SUPPLIED RECORDS:
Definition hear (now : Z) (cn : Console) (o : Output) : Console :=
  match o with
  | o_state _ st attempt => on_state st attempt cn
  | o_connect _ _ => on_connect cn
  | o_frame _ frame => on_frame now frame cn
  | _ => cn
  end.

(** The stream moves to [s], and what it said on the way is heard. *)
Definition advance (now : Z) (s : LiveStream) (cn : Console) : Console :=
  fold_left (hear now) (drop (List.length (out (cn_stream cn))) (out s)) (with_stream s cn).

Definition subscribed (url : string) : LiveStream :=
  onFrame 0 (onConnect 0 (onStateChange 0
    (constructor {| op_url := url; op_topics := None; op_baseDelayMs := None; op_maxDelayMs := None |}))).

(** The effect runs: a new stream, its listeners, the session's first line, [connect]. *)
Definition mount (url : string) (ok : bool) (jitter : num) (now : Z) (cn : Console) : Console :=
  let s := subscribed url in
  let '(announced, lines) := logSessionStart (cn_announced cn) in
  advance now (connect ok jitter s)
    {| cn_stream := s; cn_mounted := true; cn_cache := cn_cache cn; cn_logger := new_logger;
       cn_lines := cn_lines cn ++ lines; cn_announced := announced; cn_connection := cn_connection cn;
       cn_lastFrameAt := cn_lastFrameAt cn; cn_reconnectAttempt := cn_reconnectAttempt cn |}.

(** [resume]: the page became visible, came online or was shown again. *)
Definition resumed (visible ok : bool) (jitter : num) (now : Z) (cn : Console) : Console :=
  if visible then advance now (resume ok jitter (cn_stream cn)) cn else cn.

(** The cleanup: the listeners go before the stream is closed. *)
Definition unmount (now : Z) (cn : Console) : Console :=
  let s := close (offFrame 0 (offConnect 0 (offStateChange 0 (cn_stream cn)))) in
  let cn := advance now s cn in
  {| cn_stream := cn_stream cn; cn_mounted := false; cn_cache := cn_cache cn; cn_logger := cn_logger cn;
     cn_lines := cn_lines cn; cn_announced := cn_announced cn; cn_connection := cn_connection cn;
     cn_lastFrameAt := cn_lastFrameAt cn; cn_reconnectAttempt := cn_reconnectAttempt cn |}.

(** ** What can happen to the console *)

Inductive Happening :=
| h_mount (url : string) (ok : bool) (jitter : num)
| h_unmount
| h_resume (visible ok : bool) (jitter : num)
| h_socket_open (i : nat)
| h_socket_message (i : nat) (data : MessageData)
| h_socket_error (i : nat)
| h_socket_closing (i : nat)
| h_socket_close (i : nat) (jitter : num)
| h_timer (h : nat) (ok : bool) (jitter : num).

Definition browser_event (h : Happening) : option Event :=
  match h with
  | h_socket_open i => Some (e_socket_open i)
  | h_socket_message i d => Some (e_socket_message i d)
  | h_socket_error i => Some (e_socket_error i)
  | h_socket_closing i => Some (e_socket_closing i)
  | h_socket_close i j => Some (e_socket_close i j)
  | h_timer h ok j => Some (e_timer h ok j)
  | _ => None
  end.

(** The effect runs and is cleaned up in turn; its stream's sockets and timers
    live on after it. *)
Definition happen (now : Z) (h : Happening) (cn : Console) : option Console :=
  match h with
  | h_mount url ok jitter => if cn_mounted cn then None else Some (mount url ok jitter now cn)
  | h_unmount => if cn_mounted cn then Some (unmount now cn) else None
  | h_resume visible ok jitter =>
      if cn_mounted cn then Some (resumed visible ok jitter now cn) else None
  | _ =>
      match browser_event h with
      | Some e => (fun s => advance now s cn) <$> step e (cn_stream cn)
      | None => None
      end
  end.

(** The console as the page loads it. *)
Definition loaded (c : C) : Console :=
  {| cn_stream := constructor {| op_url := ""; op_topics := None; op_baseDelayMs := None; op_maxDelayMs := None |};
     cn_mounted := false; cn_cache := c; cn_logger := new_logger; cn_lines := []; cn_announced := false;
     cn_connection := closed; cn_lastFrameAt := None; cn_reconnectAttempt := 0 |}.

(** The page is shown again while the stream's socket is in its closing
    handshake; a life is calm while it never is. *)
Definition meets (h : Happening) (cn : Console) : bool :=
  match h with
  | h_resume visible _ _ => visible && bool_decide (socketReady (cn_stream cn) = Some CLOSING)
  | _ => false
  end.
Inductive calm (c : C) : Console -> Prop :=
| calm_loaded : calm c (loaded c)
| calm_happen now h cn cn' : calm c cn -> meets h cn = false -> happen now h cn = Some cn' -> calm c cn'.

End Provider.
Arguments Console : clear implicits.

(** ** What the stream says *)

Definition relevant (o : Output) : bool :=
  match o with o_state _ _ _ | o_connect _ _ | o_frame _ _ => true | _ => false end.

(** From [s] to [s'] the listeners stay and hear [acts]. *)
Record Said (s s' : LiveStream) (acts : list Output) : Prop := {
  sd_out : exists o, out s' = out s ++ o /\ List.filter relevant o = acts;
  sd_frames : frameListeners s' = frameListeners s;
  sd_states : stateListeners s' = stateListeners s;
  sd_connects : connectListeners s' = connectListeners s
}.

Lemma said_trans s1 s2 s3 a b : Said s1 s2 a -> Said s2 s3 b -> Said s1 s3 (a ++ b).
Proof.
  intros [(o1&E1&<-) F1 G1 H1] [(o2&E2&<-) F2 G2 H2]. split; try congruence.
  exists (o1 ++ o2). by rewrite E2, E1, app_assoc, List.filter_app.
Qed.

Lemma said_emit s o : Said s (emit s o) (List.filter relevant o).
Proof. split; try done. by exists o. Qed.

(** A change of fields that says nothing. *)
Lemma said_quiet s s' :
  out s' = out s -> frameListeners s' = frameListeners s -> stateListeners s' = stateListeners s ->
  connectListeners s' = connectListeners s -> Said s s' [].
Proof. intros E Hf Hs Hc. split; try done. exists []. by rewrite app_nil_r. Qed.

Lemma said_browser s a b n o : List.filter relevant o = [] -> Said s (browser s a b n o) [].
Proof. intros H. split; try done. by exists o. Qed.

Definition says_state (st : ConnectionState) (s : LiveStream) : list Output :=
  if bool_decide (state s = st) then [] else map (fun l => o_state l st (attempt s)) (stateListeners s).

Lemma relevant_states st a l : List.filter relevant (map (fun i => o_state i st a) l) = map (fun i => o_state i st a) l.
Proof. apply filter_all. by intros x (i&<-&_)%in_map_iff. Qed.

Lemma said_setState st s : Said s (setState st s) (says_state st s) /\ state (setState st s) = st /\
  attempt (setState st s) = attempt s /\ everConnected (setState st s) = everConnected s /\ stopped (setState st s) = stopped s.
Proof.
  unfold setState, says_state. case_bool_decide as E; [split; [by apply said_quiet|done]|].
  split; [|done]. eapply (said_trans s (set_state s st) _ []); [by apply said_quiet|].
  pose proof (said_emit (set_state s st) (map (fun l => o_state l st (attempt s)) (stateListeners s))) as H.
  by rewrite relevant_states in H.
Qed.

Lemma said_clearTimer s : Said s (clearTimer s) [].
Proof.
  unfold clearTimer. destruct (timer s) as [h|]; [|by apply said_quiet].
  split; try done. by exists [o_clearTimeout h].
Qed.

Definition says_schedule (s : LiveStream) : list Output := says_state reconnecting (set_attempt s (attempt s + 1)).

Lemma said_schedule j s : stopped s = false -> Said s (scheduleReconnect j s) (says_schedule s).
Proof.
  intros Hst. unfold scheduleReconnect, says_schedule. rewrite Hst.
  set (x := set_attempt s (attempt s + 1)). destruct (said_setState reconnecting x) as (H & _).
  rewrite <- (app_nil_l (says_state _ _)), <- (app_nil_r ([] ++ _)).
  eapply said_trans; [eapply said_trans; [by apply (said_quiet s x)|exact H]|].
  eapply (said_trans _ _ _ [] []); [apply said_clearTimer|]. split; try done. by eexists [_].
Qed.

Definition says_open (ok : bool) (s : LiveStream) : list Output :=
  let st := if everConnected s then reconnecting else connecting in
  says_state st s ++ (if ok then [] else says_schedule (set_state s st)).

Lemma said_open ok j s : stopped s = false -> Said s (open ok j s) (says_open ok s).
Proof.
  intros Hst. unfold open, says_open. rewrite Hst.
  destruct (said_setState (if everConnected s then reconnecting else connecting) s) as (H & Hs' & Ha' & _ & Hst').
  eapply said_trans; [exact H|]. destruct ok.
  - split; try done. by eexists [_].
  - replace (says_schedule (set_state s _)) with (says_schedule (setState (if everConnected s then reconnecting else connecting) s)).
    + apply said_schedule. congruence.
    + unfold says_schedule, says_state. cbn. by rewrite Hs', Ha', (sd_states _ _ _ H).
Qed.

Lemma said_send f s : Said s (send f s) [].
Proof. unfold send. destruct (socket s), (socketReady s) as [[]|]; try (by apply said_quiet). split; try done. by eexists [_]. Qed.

==

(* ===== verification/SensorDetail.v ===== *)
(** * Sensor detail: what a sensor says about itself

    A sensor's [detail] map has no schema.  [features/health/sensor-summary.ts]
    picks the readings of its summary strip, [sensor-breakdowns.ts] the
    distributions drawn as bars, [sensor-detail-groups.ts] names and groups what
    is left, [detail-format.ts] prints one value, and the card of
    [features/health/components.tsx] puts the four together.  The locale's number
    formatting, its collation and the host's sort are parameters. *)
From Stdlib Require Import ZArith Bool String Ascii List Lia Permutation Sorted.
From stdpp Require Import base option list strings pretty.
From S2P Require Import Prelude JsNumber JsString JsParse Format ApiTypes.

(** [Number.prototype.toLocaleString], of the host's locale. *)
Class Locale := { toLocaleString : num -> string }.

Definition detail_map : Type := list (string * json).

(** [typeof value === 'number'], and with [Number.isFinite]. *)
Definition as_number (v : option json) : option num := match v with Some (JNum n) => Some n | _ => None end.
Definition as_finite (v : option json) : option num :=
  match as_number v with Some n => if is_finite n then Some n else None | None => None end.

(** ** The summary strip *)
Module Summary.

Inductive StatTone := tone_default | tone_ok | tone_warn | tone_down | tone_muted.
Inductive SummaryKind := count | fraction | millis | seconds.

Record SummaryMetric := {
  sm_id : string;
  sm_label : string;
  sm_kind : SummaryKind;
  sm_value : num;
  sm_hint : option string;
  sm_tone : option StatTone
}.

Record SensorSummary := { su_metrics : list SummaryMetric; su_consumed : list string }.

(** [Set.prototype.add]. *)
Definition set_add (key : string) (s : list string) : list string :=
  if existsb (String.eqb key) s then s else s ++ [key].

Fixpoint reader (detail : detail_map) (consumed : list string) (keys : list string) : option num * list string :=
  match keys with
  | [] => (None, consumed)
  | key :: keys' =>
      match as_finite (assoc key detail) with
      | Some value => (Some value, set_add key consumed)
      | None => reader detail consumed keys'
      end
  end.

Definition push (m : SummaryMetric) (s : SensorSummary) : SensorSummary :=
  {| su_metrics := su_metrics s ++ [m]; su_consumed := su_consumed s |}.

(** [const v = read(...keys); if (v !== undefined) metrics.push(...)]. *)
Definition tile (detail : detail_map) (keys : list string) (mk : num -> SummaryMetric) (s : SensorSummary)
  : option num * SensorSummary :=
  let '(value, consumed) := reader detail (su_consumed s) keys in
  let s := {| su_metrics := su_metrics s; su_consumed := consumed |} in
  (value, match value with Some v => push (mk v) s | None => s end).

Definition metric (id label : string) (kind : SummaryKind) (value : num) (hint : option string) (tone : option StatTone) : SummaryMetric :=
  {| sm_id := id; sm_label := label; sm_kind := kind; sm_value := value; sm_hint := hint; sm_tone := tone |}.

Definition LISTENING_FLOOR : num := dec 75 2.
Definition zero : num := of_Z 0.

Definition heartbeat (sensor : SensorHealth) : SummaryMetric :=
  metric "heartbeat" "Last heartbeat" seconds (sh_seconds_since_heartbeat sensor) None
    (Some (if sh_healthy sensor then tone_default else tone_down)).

WHAT THIS TASK INVOLVES:
Within the data above, the lines from the one with "h_socket_closing (i : nat)" to the one with "url ok jitter now cn)" must be repeated exactly; no other line belongs in the answer.

ANSWER AREA:
| h_socket_closing (i : nat)
| h_socket_close (i : nat) (jitter : num)
| h_timer (h : nat) (ok : bool) (jitter : num).

Definition browser_event (h : Happening) : option Event :=
  match h with
  | h_socket_open i => Some (e_socket_open i)
  | h_socket_message i d => Some (e_socket_message i d)
  | h_socket_error i => Some (e_socket_error i)
  | h_socket_closing i => Some (e_socket_closing i)
  | h_socket_close i j => Some (e_socket_close i j)
  | h_timer h ok j => Some (e_timer h ok j)
  | _ => None
  end.

(** The effect runs and is cleaned up in turn; its stream's sockets and timers
    live on after it. *)
Definition happen (now : Z) (h : Happening) (cn : Console) : option Console :=
  match h with
  | h_mount url ok jitter => if cn_mounted cn then None else Some (mount url ok jitter now cn)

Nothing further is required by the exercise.